“Evangelio

28 Junio, 2015 – Espiritualidad digital

Historia de un robo

robo   Aquella mujer se acercó a Jesús por detrás, como una ladrona. Y así debía sentirse, aunque cualquiera comprendería que se trataba de un hurto famélico. Tras haber gastado su fortuna en médicos, continuaba desangrándose.

   El robo fue un éxito. Estaba segura de que con sólo tocarle el vestido curaría. Y así fue. Inmediatamente se secó la fuente de sus hemorragias.

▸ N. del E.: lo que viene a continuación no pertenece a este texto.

(** * ofxAudioUnit: the sampler node, the ring buffer and the output node

    A shallow embedding of [src/ofxAudioUnit.h] and
    [src/ofxAudioUnitSampler.cpp].  The platform audio engine (Core Audio) is
    an explicit state that the wrapper classes thread through their calls;
    every call into it is appended to a trace, so that what a method
    forwards to the engine can be read back. *)

From Stdlib Require Import ZArith List Lia Bool.
From stdpp Require Import base option gmap list strings.

Open Scope Z_scope.

(** ** Machine integers and indeterminate storage *)

(** [UInt32] is kept as a [Z] together with its range. *)
Definition is_UInt32 (z : Z) : Prop := 0 <= z < 2 ^ 32.

(** A scalar data member that no constructor has written holds an
    indeterminate value; an expression computed from it is indeterminate. *)
Inductive cell (A : Type) : Type :=
| Indeterminate : cell A
| Determinate (a : A) : cell A.
Arguments Indeterminate {A}.
Arguments Determinate {A} a.

Definition cell_map {A B : Type} (f : A -> B) (c : cell A) : cell B :=
  match c with
  | Indeterminate => Indeterminate
  | Determinate a => Determinate (f a)
  end.

Definition OSStatus : Type := Z.
Definition noErr : OSStatus := 0.

(** ** The platform engine *)

Record AudioComponentDescription : Type := mkDesc {
  componentType : Z;
  componentSubType : Z;
  componentManufacturer : Z;
  componentFlags : Z;
  componentFlagsMask : Z
}.

(** Four-character codes of the platform SDK. *)
Definition fourcc (a b c d : Z) : Z :=
  Z.lor (Z.shiftl a 24) (Z.lor (Z.shiftl b 16) (Z.lor (Z.shiftl c 8) d)).

Definition kAudioUnitType_MusicDevice : Z := fourcc 97 117 109 117.   (* 'aumu' *)
Definition kAudioUnitSubType_Sampler : Z := fourcc 115 97 109 112.    (* 'samp' *)
Definition kAudioUnitSubType_DLSSynth : Z := fourcc 100 108 115 32.   (* 'dls ' *)
Definition kAudioUnitManufacturer_Apple : Z := fourcc 97 112 112 108. (* 'appl' *)

(** An underlying unit instance is named by the heap cell [AudioUnitRef]
    points to. *)
Definition UnitId : Type := nat.

(** [AudioUnitRef] is a reference-counted pointer; [None] is the empty one. *)
Definition AudioUnitRef : Type := option UnitId.

(** A render callback registered on an input bus: the producing unit and
    its output bus. *)
Record RenderSource : Type := mkSource {
  src_unit : UnitId;
  src_bus : Z
}.

Record UnitState : Type := mkUnit {
  u_desc : AudioComponentDescription;
  u_use_count : nat;                 (* owners of the reference *)
  u_running : bool;
  u_files : list string;             (* kAUSamplerProperty_LoadAudioFiles *)
  u_input_buses : Z;
  u_callbacks : gmap Z RenderSource  (* destination bus -> producer *)
}.

(** Calls that reach the engine, in the order they are made. *)
Inductive EngineCall : Type :=
| CallInstanceNew (u : UnitId) (d : AudioComponentDescription)
| CallDispose (u : UnitId)
| CallLoadAudioFiles (u : UnitId) (paths : list string)
| CallMIDIEvent (u : UnitId) (status : cell Z) (data1 data2 offset : Z)
| CallOutputStart (u : UnitId)
| CallOutputStop (u : UnitId).

Record Engine : Type := mkEngine {
  resolves : AudioComponentDescription -> bool; (* installed components *)
  decodes : string -> bool;                     (* readable sample files *)
  next_unit : UnitId;
  units : gmap UnitId UnitState;
  trace : list EngineCall;
  diagnostics : list (string * OSStatus)        (* printed by OFXAU_PRINT *)
}.

Definition with_units (e : Engine) (m : gmap UnitId UnitState) : Engine :=
  mkEngine (resolves e) (decodes e) (next_unit e) m (trace e) (diagnostics e).

Definition log_call (e : Engine) (c : EngineCall) : Engine :=
  mkEngine (resolves e) (decodes e) (next_unit e) (units e)
           (trace e ++ [c]) (diagnostics e).

(** Modelled from the spec: the [OFXAU_PRINT(status, stage)] macro, which
    the header takes from [ofxAudioUnitUtils.h].  A failure is reported as
    a printed diagnostic naming the stage; the macro does not leave the
    calling function. *)
Definition OFXAU_PRINT (s : OSStatus) (stage : string) (e : Engine) : Engine :=
  if decide (s = noErr) then e
  else mkEngine (resolves e) (decodes e) (next_unit e) (units e) (trace e)
                (diagnostics e ++ [(stage, s)]).

(** [MusicDeviceMIDIEvent(unit, status, data1, data2, offset)]. *)
Definition MusicDeviceMIDIEvent (u : UnitId) (status : cell Z)
    (data1 data2 offset : Z) (e : Engine) : Engine :=
  log_call e (CallMIDIEvent u status data1 data2 offset).

(** *** Reference counting of [AudioUnitRef] *)

Definition set_use_count (s : UnitState) (n : nat) : UnitState :=
  mkUnit (u_desc s) n (u_running s) (u_files s) (u_input_buses s) (u_callbacks s).

(** Copying a reference adds an owner. *)
Definition retain (r : AudioUnitRef) (e : Engine) : Engine :=
  match r with
  | None => e
  | Some u =>
      with_units e (alter (fun s => set_use_count s (S (u_use_count s))) u (units e))
  end.

(** Modelled from the spec: [AudioUnitDeleter], declared in the header and
    defined elsewhere.  The unit is deleted through this custom disposal
    routine when its last owner lets go of it. *)
Definition AudioUnitDeleter (u : UnitId) (e : Engine) : Engine :=
  log_call (with_units e (delete u (units e))) (CallDispose u).

(** Dropping a reference removes an owner; the last one disposes. *)
Definition release (r : AudioUnitRef) (e : Engine) : Engine :=
  match r with
  | None => e
  | Some u =>
      match units e !! u with
      | None => e
      | Some s =>
          match u_use_count s with
          | S (S n) => with_units e (<[u := set_use_count s (S n)]> (units e))
          | _ => AudioUnitDeleter u e
          end
      end
  end.

(** [lhs = rhs] on two references: the new unit gains an owner, then the
    old one loses one. *)
Definition ofPtr_assign (lhs rhs : AudioUnitRef) (e : Engine) : Engine :=
  release lhs (retain rhs e).

(** ** [class ofxAudioUnit] *)

Record ofxAudioUnit : Type := mkNode {
  _unit : AudioUnitRef;
  _desc : AudioComponentDescription
}.

(** [ofxAudioUnit(){}]: the reference member starts empty, the descriptor
    is left as the storage had it. *)
Definition ofxAudioUnit_ctor (storage : ofxAudioUnit) : ofxAudioUnit :=
  mkNode None (_desc storage).

(** Input buses a unit has when the engine has just created it (a
    property of the platform's unit; one bus is assumed). *)
Definition initial_input_buses : Z := 1.

(** Modelled from the spec: [ofxAudioUnit::initUnit], declared in the header
    and defined elsewhere.  It instantiates the underlying unit named by
    [_desc] through the engine; when the engine cannot resolve the
    descriptor the node is left as it was, without a usable unit. *)
Definition initUnit (this : ofxAudioUnit) (e : Engine) : ofxAudioUnit * Engine :=
  if resolves e (_desc this) then
    let u := next_unit e in
    let e1 := release (_unit this) e in
    let fresh := mkUnit (_desc this) 1 false [] initial_input_buses ∅ in
    (mkNode (Some u) (_desc this),
     mkEngine (resolves e1) (decodes e1) (S u) (<[u := fresh]> (units e1))
              (trace e1 ++ [CallInstanceNew u (_desc this)]) (diagnostics e1))
  else (this, e).

(** ** [class ofxAudioUnitSampler : public ofxAudioUnit] *)

Record ofxAudioUnitSampler : Type := mkSampler {
  base : ofxAudioUnit;
  midiChannelInUse : cell Z
}.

   De repente, Jesús se detuvo. – ¿Quién me ha tocado el manto? Se dio la vuelta, y buscó con la mirada, hasta que dio con ella.

   La mujer, entonces, se acercó asustada y temblorosa. La habían descubierto. Temió, por un momento, que Jesús, furioso, recuperase el milagro robado, y la enfermedad volviera a cebarse en ella. Entonces se le echó a los pies y le confesó todo. Quizá la confesión le obtuviese el perdón…

   Jesús sonrió. – Hija, tu fe te ha curado. Vete en paz y con salud.

   Paradoja: el hombre más rico de la Tierra, Dios encarnado, está disponible para los ladrones. Y le encanta que le roben. Pero a la gente le da por robar bancos y supermercados, que es complicadísimo, mientras sólo unos pocos van al confesonario a robarle a Jesús la sanación. No hay quien lo entienda.